Muncitorul Cernăuți
- Full name: Muncitorul Cernăuți
- Dissolved: 1940
- Ground: Cernăuți
- League: Divizia B
- 1939–40: 8th, Serie IV

= Muncitorul Cernăuți =

Muncitorul Cernăuți (English: The Chernivtsi Workers) was a Romanian football club based in Cernăuți, in the historical region of Bukovina. The club competed in regional football competitions before reaching the Divizia B, the second tier of the Romanian football league system.

==History==

Muncitorul Cernăuți was active in the football competitions of Cernăuți during the 1930s. Records of the regional competitions show the club participating in the Eastern League during the 1937–38 season.

===1937–38===

In the 1937–38 season, Muncitorul won Series II of the Eastern League of Divizia C. The club finished first with 11 wins, one draw and no defeats in 12 matches, scoring 54 goals and conceding 17, for a total of 23 points.

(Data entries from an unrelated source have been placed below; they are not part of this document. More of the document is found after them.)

(** The backward loop of [extname]: [units] are the code units at the
    indices [i], [i-1], ..., [0]. *)
Fixpoint extname_loop (units : list ascii) (i : Z) (st : ExtScan) : ExtScan :=
  match units with
  | [] => st
  | code :: rest =>
      if Ascii.eqb code "/" then
        if negb (matchedSlash st) then
          {| startDot := startDot st; startPart := i + 1; end_ := end_ st;
             matchedSlash := matchedSlash st; preDotState := preDotState st |}
        else extname_loop rest (i - 1) st
      else
        let st1 :=
          if end_ st =? -1 then
            {| startDot := startDot st; startPart := startPart st;
               end_ := i + 1; matchedSlash := false;
               preDotState := preDotState st |}
          else st in
        let st2 :=
          if Ascii.eqb code "." then
            if startDot st1 =? -1 then
              {| startDot := i; startPart := startPart st1; end_ := end_ st1;
                 matchedSlash := matchedSlash st1;
                 preDotState := preDotState st1 |}
            else if negb (preDotState st1 =? 1) then
              {| startDot := startDot st1; startPart := startPart st1;
                 end_ := end_ st1; matchedSlash := matchedSlash st1;
                 preDotState := 1 |}
            else st1
          else if negb (startDot st1 =? -1) then
            {| startDot := startDot st1; startPart := startPart st1;
               end_ := end_ st1; matchedSlash := matchedSlash st1;
               preDotState := -1 |}
          else st1 in
        extname_loop rest (i - 1) st2
  end.

(** [s.slice(a, b)] for [0 <= a <= b]. *)
Definition slice (a b : Z) (s : string) : string :=
  String.substring (Z.to_nat a) (Z.to_nat (b - a)) s.

Definition extname (p : string) : string :=
  let st :=
    extname_loop (rev (String.list_ascii_of_string p)) (len p - 1)
      {| startDot := -1; startPart := 0; end_ := -1;
         matchedSlash := true; preDotState := 0 |} in
  if (startDot st =? -1) || (end_ st =? -1) || (preDotState st =? 0)
     || ((preDotState st =? 1) && (startDot st =? end_ st - 1)
         && (startDot st =? startPart st + 1))
  then EmptyString
  else slice (startDot st) (end_ st) p.

(** [s.replace('.', '')]: the first dot removed. *)
Fixpoint remove_first_dot (s : string) : string :=
  match s with
  | EmptyString => EmptyString
  | String c s' => if Ascii.eqb c "." then s' else String c (remove_first_dot s')
  end.

(** *** The text extractor *)

(** A file's bytes and a worksheet are opaque to the server. *)
Definition Buffer : Type := string.
Definition Sheet : Type := string.

Record Workbook := {
  SheetNames : list string;
  Sheets : string -> Sheet
}.

(** The readers [extractText] calls, each of which may throw. *)
Record Readers := {
  readFileSync_utf8 : string -> Outcome string;
  readFileSync : string -> Outcome Buffer;
  XLSX_readFile : string -> Outcome Workbook;
  XLSX_sheet_to_csv : Sheet -> Outcome string;
  mammoth_extractRawText : Buffer -> Outcome string;
  pdfParse : Buffer -> Outcome string
}.

(** The [forEach] over the sheet names, threading [fullText]. *)
Fixpoint sheets_text (rd : Readers) (workbook : Workbook)
    (names : list string) (fullText : string) : Outcome string :=
  match names with
  | [] => Returned fullText
  | sheetName :: rest =>
      csv ← XLSX_sheet_to_csv rd (Sheets workbook sheetName);
      sheets_text rd workbook rest
        (fullText +:+ LF +:+ "--- Planilha: " +:+ sheetName +:+ " ---" +:+ LF
         +:+ csv)
  end.


(** The [try] block of [extractText]; an extension that no branch takes
    leaves the block and reaches [return ""]. *)
Definition extractText_try (rd : Readers) (filePath originalName ext : string)
  : Outcome string :=
  if String.eqb ext ".csv" || String.eqb ext ".txt" || String.eqb ext ".json"
  then readFileSync_utf8 rd filePath
  else if String.eqb ext ".xlsx" || String.eqb ext ".xls" then
    workbook ← XLSX_readFile rd filePath;
    sheets_text rd workbook (SheetNames workbook)
      ("Arquivo Excel: " +:+ originalName +:+ LF)
  else if String.eqb ext ".docx" then
    buffer ← readFileSync rd filePath;
    mammoth_extractRawText rd buffer
  else if String.eqb ext ".pdf" then
    buffer ← readFileSync rd filePath;
    pdfParse rd buffer
  else Returned EmptyString.

(** The [catch] of [extractText]. *)
Definition caught (attempt : Outcome string) : string :=
  match attempt with
  | Returned t => t
  | Threw message => "Erro ao ler arquivo: " +:+ message
  end.

Definition extractText (rd : Readers) (filePath mimeType originalName : string)
  : string :=
  let ext := toLowerCase (extname originalName) in
  caught (extractText_try rd filePath originalName ext).

(** *** Source literals *)

(** The Latin-1 string a source literal denotes: the literals below are
    written as in [server.js], in UTF-8, and a two-byte sequence (lead
    byte 194 or 195) is one code unit.  The warning sign of
    [QUOTA_NOTICE] lies outside Latin-1 and keeps its bytes. *)
Fixpoint lit (s : string) : string :=
  match s with
  | EmptyString => EmptyString
  | String "194" (String b s') => String b (lit s')
  | String "195" (String b s') =>
      String (ascii_of_N (N_of_ascii b + 64)) (lit s')
  | String c s' => String c (lit s')
  end.

Definition quoted (s : string) : string := DQUOTE +:+ s +:+ DQUOTE.

(** *** node-cache, as [new NodeCache({ stdTTL: 3600, checkperiod: 600 })] *)

Module NodeCache.

(** Seconds. *)
Definition stdTTL : Z := 3600.

(** [set(key, value)]: the entry lives until [now + stdTTL * 1000]. *)
Definition set (now : Z) (key value : string)
    (data : gmap string (string * Z)) : gmap string (string * Z) :=
  <[key := (value, now + stdTTL * 1000)]> data.

(** [get(key)]: an entry whose time [t] is not 0 and lies before [now]
    is deleted and reads as [undefined]. *)
Definition get (now : Z) (key : string) (data : gmap string (string * Z))
  : option string * gmap string (string * Z) :=
  match data !! key with
  | Some (value, t) =>
      if negb (t =? 0) && (t <? now) then (None, delete key data)
      else (Some value, data)
  | None => (None, data)
  end.

Definition flushAll (data : gmap string (string * Z))
  : gmap string (string * Z) := ∅.

End NodeCache.

(** *** The model service *)

Record Message := { role : string; text : string }.

Record Content := { content_role : string; parts : list string }.

(** The argument of [ai.models.generateContentStream]. *)
Record UpstreamCall := {
  model : string;
  contents : list Content;
  systemInstruction : string;
  temperature : Q
}.

Record UpstreamError := {
  error_status : option Z;
  error_message : option string
}.

(** What a call yields: the [chunk.text] of each chunk received (the
    empty string when a chunk has none), then either the end of the
    stream or an error; [duration] is the time the call took. *)
Record UpstreamReply := {
  chunks : list string;
  failure : option UpstreamError;
  duration : Z
}.

(** *** State *)

Record World := {
  db_files : list FileRecord;            (* the [files] of DB_FILE *)
  db_writes : nat;                        (* calls of [writeDb] so far *)
  disk : gset string;                     (* paths present on disk *)
  appCache : gmap string (string * Z);    (* [appCache]'s entries *)
  upstream_calls : list UpstreamCall      (* calls of the model so far *)
}.

Definition with_cache (w : World) (c : gmap string (string * Z)) : World :=
  {| db_files := db_files w; db_writes := db_writes w; disk := disk w;
     appCache := c; upstream_calls := upstream_calls w |}.

(** [writeDb(db)] *)
Definition writeDb (files : list FileRecord) (w : World) : World :=
  {| db_files := files; db_writes := S (db_writes w); disk := disk w;
     appCache := appCache w; upstream_calls := upstream_calls w |}.

(** *** Responses *)

Inductive Body :=
| Send (s : string)              (* [res.send(s)] *)
| SendJson (j : JSON)            (* [res.json(j)] *)
| Stream (writes : list string). (* [res.write] calls, then [res.end()] *)

Record Response := {
  status : Z;
  headers : list (string * string);
  body : Body
}.

Definition json (st : Z) (j : JSON) : Response :=
  {| status := st; headers := []; body := SendJson j |}.

(** *** 1. Upload *)

Record Upload := {
  upload_path : string;
  mimetype : string;
  originalname : string
}.

(** The fields of [JSON.parse(req.body.metadata || '{}')]; a field that
    is absent, or any field of metadata that does not parse, is the
    empty string (falsy either way). *)
Record Metadata := {
  meta_category : string;
  meta_description : string;
  meta_source : string;
  meta_period : string;
  meta_caseName : string
}.

Record UploadRequest := {
  req_file : option Upload;
  req_metadata : Metadata
}.

(** What the outside world supplies to one upload. *)
Record UploadEnv := {
  readers : Readers;
  randomUUID : string;
  upload_now : Z
}.

Definition newFile (env : UploadEnv) (f : Upload) (metadata : Metadata)
  : FileRecord :=
  {| id := randomUUID env;
     name := originalname f;
     path := upload_path f;
     type := remove_first_dot (extname (originalname f));
     content := extractText (readers env) (upload_path f) (mimetype f)
                  (originalname f);
     timestamp := upload_now env;
     category := or_else (meta_category metadata) "Geral";
     description := or_else (meta_description metadata) "";
     source := or_else (meta_source metadata) "";
     period := or_else (meta_period metadata) "";
     caseName := or_else (meta_caseName metadata) "" |}.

Muncitorul subsequently played in the Eastern League final against Traian Tighina. The first leg, played on 29 May 1938, ended in a 2–0 victory for Traian Tighina. The return match on 5 June 1938 ended 1–1, with Traian Tighina winning the regional championship.

===1938–40===

Muncitorul subsequently entered the Divizia B. The club was promoted to the second tier ahead of the 1939–40 season.

In the 1939–40 season, Muncitorul competed in Serie IV of Divizia B. The club finished eighth, recording six wins, one draw and eleven defeats in 18 matches. Muncitorul scored 26 goals and conceded 53, finishing with 13 points.

| Season | Competition | Group | Pld | W | D | L | GF | GA | Pts | Position |
|---|---|---|---|---|---|---|---|---|---|---|
| 1937–38 | Divizia C | Eastern League, Series II | 12 | 11 | 1 | 0 | 54 | 17 | 23 | 1st |
| 1939–40 | Divizia B | Serie IV | 18 | 6 | 1 | 11 | 26 | 53 | 13 | 8th |

==Honours==
- Bukovina Championship (Romanian: Campionatul Bucovinei)
  - Winners (2): 1936–37, 1938–39

==Notable players==

===Robert Sadowski===

Romanian international goalkeeper Robert Sadowski began his football career with Muncitorul Cernăuți. He later played for AMEF Arad, Juventus București and Rapid București, and represented the Romania national team.

==End of the club==

Muncitorul's last recorded season in the Romanian national league system was 1939–40. Following the Soviet occupation and annexation of Northern Bukovina in 1940, the club ceased to appear in the Romanian national competitions.